A leaf can now run inference. Not just report its own state — compute on it, in situ, the way a synapse does. Researchers at the University of Texas at Austin have built a graphene-based device that mounts directly on leaf surfaces and performs artificial synaptic processing on collected data, without transmitting raw signals back to any server. The energy cost: 23 attojoules per conductance update. A single solar panel could power millions of them indefinitely.
The device is a graphene field-effect transistor array applied to leaf surfaces via transfer printing. A small voltage pulse drives ions in the leaf toward or away from the device, shifting its conductance — a proxy for hydration level. The synaptic part is not metaphorical: under repeated light exposure, the device's conductance response strengthens in a manner that mirrors long-term potentiation in biological neural circuits, the same mechanism the brain uses to form memories. Each light pulse doesn't just measure the leaf — it updates the device's internal state, the way a spiking neural network adjusts its weights. The raw data never leaves the leaf.
"We are able to gather so much more information than what our current technology can, and in a much easier way," Ashley Matheny, an associate professor in the Jackson School of Geosciences' Department of Earth and Planetary Sciences at UT Austin, said in UT Austin's news release.
What's harder to dismiss is the power number. The sensors require 23 attojoules per conductance update and 0.23 microwatt of power for reading data, according to UT Austin. A modest solar panel could power millions of them simultaneously — making large-scale deployment in remote forests not just possible but economically realistic, a threshold that matters more than any benchmark number.
The graphene tattoo originated in Jean Anne Incorvia's lab at UT Austin, which was working on sensing proton movement using the material.

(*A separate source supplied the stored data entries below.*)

Lemma list_insert_linked fuel w l t rt :
  linked w l → t ∉ l → t ≠ NULL → threads w !! t = Some rt →
  (length l ≤ fuel)%nat →
  ∃ w', list_insert fuel t w = Done w' ∧ linked w' (l ++ [t]) ∧
    buffers w' = buffers w ∧ stack_size w' = stack_size w ∧
    current w' = current w ∧
    ∀ (B : Type) (f : thread_t → B), (∀ p r, f (set_next p r) = f r) → agree f w w'.
Proof.
  intros (Hnd & H0 & Hh & Hch) Htl Ht0 Hrt Hf. unfold list_insert.
  destruct l as [|a l]; cbn [hd] in *.
  - rewrite Hh, Z.eqb_refl.
    rewrite (update_lookup t _ (set_thread_list t w) rt Hrt).
    eexists. split; [done|]. split; [|split; [done|split; [done|split; [done|]]]].
    + repeat split; simpl.
      * apply NoDup_singleton.
      * intros E%list_elem_of_singleton. by apply Ht0.
      * exists (set_next t rt). by rewrite lookup_insert_eq.
    + intros B f Hfn x. simpl. destruct (decide (x = t)) as [->|Hne].
      * by rewrite lookup_insert_eq, Hrt; simpl; rewrite Hfn.
      * by rewrite lookup_insert_ne.
  - subst a. set (a := thread_list w) in *.
    assert (a ≠ NULL) as Ha0.
    { intros E. apply H0. apply elem_of_cons. by left. }
    apply NoDup_cons in Hnd as [Hal Hnd].
    rewrite (proj2 (Z.eqb_neq _ _) Ha0).
    rewrite (find_tail_spec fuel w a l); [|done|done|simpl in Hf; lia].
    cbn [bind]. destruct (snoc_last a l) as [l' Hl'].
    set (tl := List.last l a) in *.
    assert (tl ∈ a :: l) as Htlin.
    { rewrite Hl'. apply elem_of_app. right. by apply list_elem_of_singleton. }
    destruct (chain_lookup _ _ _ _ Hch Htlin) as [rtl Hrtl].
    assert (t ≠ tl) as Hne by (intros ->; done).
    rewrite (update_lookup tl _ w rtl Hrtl). cbn [bind].
    unfold update, load. cbn [threads with_threads thread_list].
    rewrite lookup_insert_ne by done. rewrite Hrt. cbn [bind].
    eexists. split; [done|]. split; [|split; [done|split; [done|split; [done|]]]].
    + assert (NoDup (l' ++ [tl])) as Hnd'.
      { rewrite <- Hl'. by apply NoDup_cons. }
      apply NoDup_app in Hnd' as (Hnd1 & Hdisj & _).
      unfold linked. cbn [thread_list threads with_threads].
      split; [|split; [|split]].
      * apply NoDup_app. split; [by apply NoDup_cons|].
        split; [|apply NoDup_singleton].
        intros x Hx ->%list_elem_of_singleton. done.
      * intros [?|E%list_elem_of_singleton]%elem_of_app; [done|by apply Ht0].
      * done.
      * change (hd NULL ((a :: l) ++ [t])) with a. rewrite Hl' in Hch |- *.
        rewrite <- app_assoc. cbn [app].
        apply chain_app in Hch as [Hch1 Hch2]. apply chain_app. cbn [hd] in *. split.
        -- eapply chain_frame; [done|]. intros x Hx.
           assert (x ≠ tl).
           { intros ->. apply (Hdisj _ Hx). by apply list_elem_of_singleton. }
           assert (x ≠ t).
           { intros ->. apply Htl. rewrite Hl'. apply elem_of_app. by left. }
           by rewrite !lookup_insert_ne.
        -- cbn [chain hd]. split; [|split; [|done]].
           ++ exists (set_next t rtl). rewrite lookup_insert_ne by done.
              by rewrite lookup_insert_eq.
           ++ exists (set_next (thread_list w) rt). by rewrite lookup_insert_eq.
    + intros B f Hfn x. cbn [threads with_threads].
      destruct (decide (x = t)) as [->|Hxt].
      * by rewrite lookup_insert_eq, Hrt; simpl; rewrite Hfn.
      * rewrite lookup_insert_ne by done. destruct (decide (x = tl)) as [->|Hxl].
        -- by rewrite lookup_insert_eq, Hrtl; simpl; rewrite Hfn.
        -- by rewrite lookup_insert_ne.
Qed.

(** ** qthread_create *)

Lemma env_fresh_spec env w :
  env_fresh env w = true ↔
  (m_thread env ≠ NULL → threads w !! m_thread env = None) ∧
  (m_stack env ≠ NULL → buffers w !! m_stack env = None).
Proof.
  unfold env_fresh. rewrite andb_true_iff.
  destruct (Z.eqb_spec (m_thread env) NULL), (Z.eqb_spec (m_stack env) NULL);
    rewrite ?bool_decide_eq_true; intuition congruence.
Qed.

Ltac norm_world :=
  unfold with_threads, with_buffers, set_thread_list, set_current, set_stack_size;
  cbn [threads buffers stack_size thread_list current].

Lemma update_insert p f r h b n tl c :
  update p f {| threads := <[p := r]> h; buffers := b; stack_size := n;
                thread_list := tl; current := c |} =
  Done {| threads := <[p := f r]> h; buffers := b; stack_size := n;
          thread_list := tl; current := c |}.
Proof.
  unfold update, load. cbn. rewrite lookup_insert_eq. cbn.
  by rewrite insert_insert_eq.
Qed.

Lemma load_insert p r h b n tl c :
  load p {| threads := <[p := r]> h; buffers := b; stack_size := n;
            thread_list := tl; current := c |} = Done r.
Proof. unfold load. cbn. by rewrite lookup_insert_eq. Qed.

(** A failing [qthread_create] gives back the world it was called in. *)
Lemma qthread_create_fail fuel env new_thread start_routine args w :
  env_fresh env w = true → create_fails env →
  qthread_create fuel env new_thread start_routine args w = Done (w, -1, None).
Proof.
  intros [Hft Hfs]%env_fresh_spec Hfail. unfold qthread_create, malloc_thread.
  destruct (Z.eqb_spec (m_thread env) NULL) as [Et|Et]; [done|].
  specialize (Hft Et). unfold malloc. destruct w as [h b n tl c]. cbn in *.
  destruct (Z.eqb_spec (m_stack env) NULL) as [Es|Es].
  - norm_world. rewrite update_insert. cbn [bind]. rewrite load_insert. cbn [bind].
    cbn [stack set_stack]. rewrite Es. cbn [Z.eqb NULL].
    unfold free_thread. norm_world. rewrite lookup_insert_eq.
    by rewrite delete_insert_eq, delete_id.
  - specialize (Hfs Es). destruct Hfail as [?|[?|Eg]]; [done|done|].
    norm_world. rewrite update_insert. cbn [bind]. rewrite load_insert. cbn [bind].
    cbn [stack set_stack]. rewrite (proj2 (Z.eqb_neq _ _) Es).
    rewrite update_insert. cbn [bind]. rewrite Eg. cbn [Z.eqb Z.opp Pos.eqb].
    rewrite load_insert. cbn [bind stack set_stack set_state].
    unfold free. rewrite (proj2 (Z.eqb_neq _ _) Es). norm_world.
    rewrite lookup_insert_eq. cbn [bind]. unfold free_thread. norm_world.
    rewrite lookup_insert_eq.
    by rewrite !delete_insert_eq, !delete_id.
Qed.

(** A [qthread_create] that does not fail writes [new_record] and links it. *)
Lemma qthread_create_success fuel env new_thread start_routine args w :
  ¬ create_fails env →
  qthread_create fuel env new_thread start_routine args w =
    let* w9 := list_insert fuel (m_thread env)
                 (with_threads
                    (<[m_thread env :=
                         new_record env start_routine args (stack_size w)
                           (next (m_junk env))]> (threads w))
                    (with_buffers (<[m_stack env := stack_size w]> (buffers w)) w)) in
    Done (w9, 0, if new_thread then Some (m_thread env) else None).
Proof.
  intros Hok. unfold create_fails in Hok.
  assert (m_thread env ≠ NULL ∧ m_stack env ≠ NULL ∧ getcontext_ret env ≠ -1)
    as (Et & Es & Eg) by tauto.
  unfold qthread_create, malloc_thread, malloc.
  rewrite (proj2 (Z.eqb_neq _ _) Et), (proj2 (Z.eqb_neq _ _) Es).
  destruct w as [h b n tl c]. norm_world.
  rewrite update_insert. cbn [bind]. rewrite load_insert. cbn [bind].
  cbn [stack set_stack]. rewrite (proj2 (Z.eqb_neq _ _) Es).
  rewrite update_insert. cbn [bind]. rewrite (proj2 (Z.eqb_neq _ _) Eg).
  rewrite update_insert. cbn [bind]. rewrite load_insert. cbn [bind].
  rewrite update_insert. cbn [bind].
  rewrite update_insert. cbn [bind].
  rewrite update_insert. cbn [bind].
  rewrite update_insert. cbn [bind].
  done.
Qed.

Lemma registry_fresh w l t :
  registry w l → threads w !! t = None → t ∉ l.
Proof.
  intros [_ Hd] Hn Hin. apply not_elem_of_dom in Hn. apply Hn. rewrite Hd.
  by apply elem_of_list_to_set.
Qed.

Lemma registry_lookup w l a : registry w l → a ∈ l → is_Some (threads w !! a).
Proof.
  intros [_ Hd] Hin. apply elem_of_dom. rewrite Hd. by apply elem_of_list_to_set.
Qed.

(** A successful [qthread_create] appends the new READY record to the
    registry and keeps everything else. *)
Lemma qthread_create_registry fuel env new_thread start_routine args w l :
  registry w l → owns_stacks w → env_fresh env w = true → ¬ create_fails env →
  (length l ≤ fuel)%nat →
  ∃ w', qthread_create fuel env new_thread start_routine args w =
          Done (w', 0, if new_thread then Some (m_thread env) else None) ∧
    registry w' (l ++ [m_thread env]) ∧ owns_stacks w' ∧
    forget_next <$> threads w' !! m_thread env =
      Some (new_record env start_routine args (stack_size w) NULL) ∧
    (∀ a, a ≠ m_thread env →
       forget_next <$> threads w' !! a = forget_next <$> threads w !! a) ∧
    buffers w' = <[m_stack env := stack_size w]> (buffers w) ∧
    stack_size w' = stack_size w ∧ current w' = current w.
Proof.
  intros Hreg Hown [Hft Hfs]%env_fresh_spec Hok Hf.
  assert (m_thread env ≠ NULL ∧ m_stack env ≠ NULL) as [Et Es]
    by (unfold create_fails in Hok; tauto).
  specialize (Hft Et). specialize (Hfs Es).
  rewrite qthread_create_success by done.
  set (t := m_thread env) in *. set (s := m_stack env) in *.
  set (rec := new_record env start_routine args (stack_size w) (next (m_junk env))).
  set (w8 := with_threads (<[t := rec]> (threads w))
               (with_buffers (<[s := stack_size w]> (buffers w)) w)).
  pose proof (registry_fresh _ _ _ Hreg Hft) as Htl.
  assert (∀ a, a ≠ t → threads w8 !! a = threads w !! a) as Hoth.
  { intros a Ha. unfold w8. cbn. by rewrite lookup_insert_ne. }
  assert (linked w8 l) as Hl8.
  { destruct Hreg as [(Hnd & H0 & Hh & Hch) _]. split; [done|]. split; [done|].
    split; [done|]. eapply chain_frame; [done|]. intros a Ha. rewrite Hoth; [done|].
    by intros ->. }
  assert (threads w8 !! t = Some rec) as Hrec.
  { unfold w8. cbn. by rewrite lookup_insert_eq. }
  destruct (list_insert_linked fuel w8 l t rec Hl8 Htl Et Hrec Hf)
    as (w' & Hins & Hl' & Hb & Hss & Hcur & Hag).
  exists w'. rewrite Hins. cbn [bind]. split; [done|].
  pose proof (Hag _ forget_next ltac:(done)) as Hfn.
  pose proof (Hag _ stack ltac:(done)) as Hst.
  split; [|split; [|split; [|split; [|split; [|split]]]]].
  - split; [done|]. rewrite (agree_dom _ _ _ Hfn). unfold w8. cbn.
    rewrite dom_insert_L. destruct Hreg as [_ ->].
    rewrite list_to_set_app_L, list_to_set_singleton_L. apply (comm_L (∪)).
  - intros a r Hr Hsn.
    pose proof (Hst a) as Ha. rewrite Hr in Ha. cbn in Ha.
    assert (∀ a' r', threads w' !! a' = Some r' → a' ≠ t →
              ∃ r0, threads w !! a' = Some r0 ∧ stack r0 = stack r') as Hold.
    { intros a' r' Hr' Hne. pose proof (Hst a') as Ha'. rewrite Hr' in Ha'.
      rewrite Hoth in Ha' by done.
      destruct (threads w !! a') as [r0|]; simplify_eq/=. eauto. }
    assert (∀ a' r', threads w' !! a' = Some r' → a' = t → stack r' = s) as Hnew.
    { intros a' r' Hr' ->. pose proof (Hst t) as Ha'. rewrite Hr', Hrec in Ha'.
      by simplify_eq/=. }
    rewrite Hb. unfold w8. cbn. destruct (decide (a = t)) as [->|Hne].
    + rewrite (Hnew _ _ Hr eq_refl). split; [by rewrite lookup_insert_eq|].
      intros a' r' Hr' Hs'. destruct (decide (a' = t)) as [|Hne']; [done|].
      destruct (Hold _ _ Hr' Hne') as (r0 & Hr0 & Hs0).
      destruct (Hown a' r0 Hr0) as [[? Hal] _]; [congruence|].
      rewrite Hs0, Hs' in Hal. congruence.
    + destruct (Hold _ _ Hr Hne) as (r0 & Hr0 & Hs0).
      destruct (Hown a r0 Hr0) as [[n Hal] Huniq]; [congruence|].
      assert (stack r ≠ s) as Hrs by (intros E; rewrite Hs0, E in Hal; congruence).
      split; [rewrite lookup_insert_ne by done; rewrite <- Hs0; eauto|].
      intros a' r' Hr' Hs'. destruct (decide (a' = t)) as [->|Hne'].
      * rewrite (Hnew _ _ Hr' eq_refl) in Hs'. congruence.
      * destruct (Hold _ _ Hr' Hne') as (r0' & Hr0' & Hs0').
        eapply Huniq; [done|congruence].
  - rewrite Hfn, Hrec. done.
  - intros a Ha. by rewrite Hfn, Hoth.
  - by rewrite Hb.
  - by rewrite Hss.
  - by rewrite Hcur.
Qed.

(** ** Removal *)

Lemma find_prev_spec fuel w thread p l :
  chain (threads w) l thread → thread ∉ l → thread_list w ∉ l →
  (length l < fuel)%nat →
  find_prev fuel w thread p (hd thread l) = Done (List.last l p, thread).
Proof.
  revert p l. induction fuel as [|fuel IH]; intros p l Hc Hnt Hnh Hf; [lia|].
  destruct l as [|a l]; cbn [find_prev hd].
  - by rewrite Z.eqb_refl.
  - destruct Hc as [(r & Hr & Hnx) Hc].
    apply not_elem_of_cons in Hnt as [Hat Hnt]. apply not_elem_of_cons in Hnh as [Hah Hnh].
    rewrite (proj2 (Z.eqb_neq a thread)) by done.
    rewrite (proj2 (Z.eqb_neq a (thread_list w))) by done. cbn [negb andb].
    rewrite (load_lookup _ _ _ Hr). cbn [bind]. rewrite Hnx.
    rewrite last_cons_default. apply IH; [done|done|done|simpl in Hf; lia].
Qed.

(** Unlinking [t], the successor of [pv]. *)
Lemma chain_unlink h l1 pv t l2 stop rpv rt :
  chain h (l1 ++ pv :: t :: l2) stop →
  h !! pv = Some rpv → h !! t = Some rt → pv ∉ l1 → pv ∉ l2 →
  chain (<[pv := set_next (next rt) rpv]> h) (l1 ++ pv :: l2) stop.
Proof.
  intros [H1 H2]%chain_app Hpv Ht Hn1 Hn2.
  destruct H2 as [_ [(rt' & Hrt' & Hnx) H2]]. simplify_eq.
  apply chain_app. split.
  - eapply chain_frame; [done|]. intros a Ha. rewrite lookup_insert_ne; [done|].
    by intros ->.
  - split.
    + eexists. rewrite lookup_insert_eq. done.
    + eapply chain_frame; [done|]. intros a Ha. rewrite lookup_insert_ne; [done|].
      by intros ->.
Qed.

The leaf application came from Maya Borowicz, a visiting undergraduate student who is one of the paper's authors. "It was a fun summer project that got a second life," Incorvia said. The project found its application partner when Incorvia met Matheny through UT's Associate Professor Experimental program, which connects newly tenured faculty across departments. Matheny had spent years tracking hydration in wood and soil. What she needed was leaves.
"Leaf water levels represent the best indicator of live fuel moisture content," Matheny said in the UT release. That content is one of the leading predictors of wildfires — and one of the hardest to measure continuously, because the current methods are destructive. Most researchers gather the data by snipping branches off trees, or in some cases shooting them down.
The graphene sensors change what continuous means. They can monitor the same living leaf across days, seasons, and stress events — the early-morning recovery phase after a hot windy day, the slow drawdown over a drought. Matheny plans to combine the leaf hydration record with her existing soil and wood hydration data to model what is happening in a forest from canopy to root system. "If I know something about the leaves, I can better predict what is going on with the wood," she said. "We are looking at everything from stress responses to what is happening in the forest right now to understand the risk to the public."
The paper, "Graphene In-Sensor Compute Device for Plant Hydration Monitoring," was published in Nano Letters on February 16, 2026 (Volume 26, Issue 7, Pages 2432-2440). Utkarsh Misra was lead author. Jean Anne C. Incorvia and Deji Akinwande, both in the Chandra Family Department of Electrical and Computer Engineering at UT Austin, were corresponding authors. Other authors include Maya Borowicz, Philip Varkey, Ning Liu, Samuel Liu, and Benjamin K. Keitz from UT Austin's engineering departments, Ashley M. Matheny from Earth and Planetary Sciences, and Dmitry Kireev, who completed the work as a postdoctoral researcher in Akinwande's lab and is now an assistant professor of biomedical engineering at the University of Massachusetts Amherst.
The work remains in the lab-validation stage — outdoor deployment in active wildfire-prone forests is next, and the team is honest about what that transition requires. But the physics is solid. 23 attojoules per update is not a projection. It's a measured number on a working device. Whether it survives a full wildfire season attached to a pine needle is a different question — one the researchers are now equipped to answer.